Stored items

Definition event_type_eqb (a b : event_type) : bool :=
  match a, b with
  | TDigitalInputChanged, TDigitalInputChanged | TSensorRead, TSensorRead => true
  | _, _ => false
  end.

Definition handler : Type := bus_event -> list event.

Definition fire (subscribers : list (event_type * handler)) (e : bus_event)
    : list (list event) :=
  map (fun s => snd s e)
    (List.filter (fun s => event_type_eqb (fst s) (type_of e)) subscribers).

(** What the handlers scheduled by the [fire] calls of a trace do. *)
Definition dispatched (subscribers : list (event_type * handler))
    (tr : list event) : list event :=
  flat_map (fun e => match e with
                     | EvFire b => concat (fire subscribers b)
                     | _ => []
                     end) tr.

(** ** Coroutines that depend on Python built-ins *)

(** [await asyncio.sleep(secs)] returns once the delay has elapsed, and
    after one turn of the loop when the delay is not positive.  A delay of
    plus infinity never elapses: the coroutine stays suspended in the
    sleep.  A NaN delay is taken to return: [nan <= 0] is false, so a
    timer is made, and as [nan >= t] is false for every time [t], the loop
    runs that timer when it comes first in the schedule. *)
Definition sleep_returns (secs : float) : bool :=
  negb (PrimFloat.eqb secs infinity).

YOUR GOAL – Pull out the lines above in which the word "delay" appears.

SOLUTION –
(** [await asyncio.sleep(secs)] returns once the delay has elapsed, and
    after one turn of the loop when the delay is not positive.  A delay of
    sleep.  A NaN delay is taken to return: [nan <= 0] is false, so a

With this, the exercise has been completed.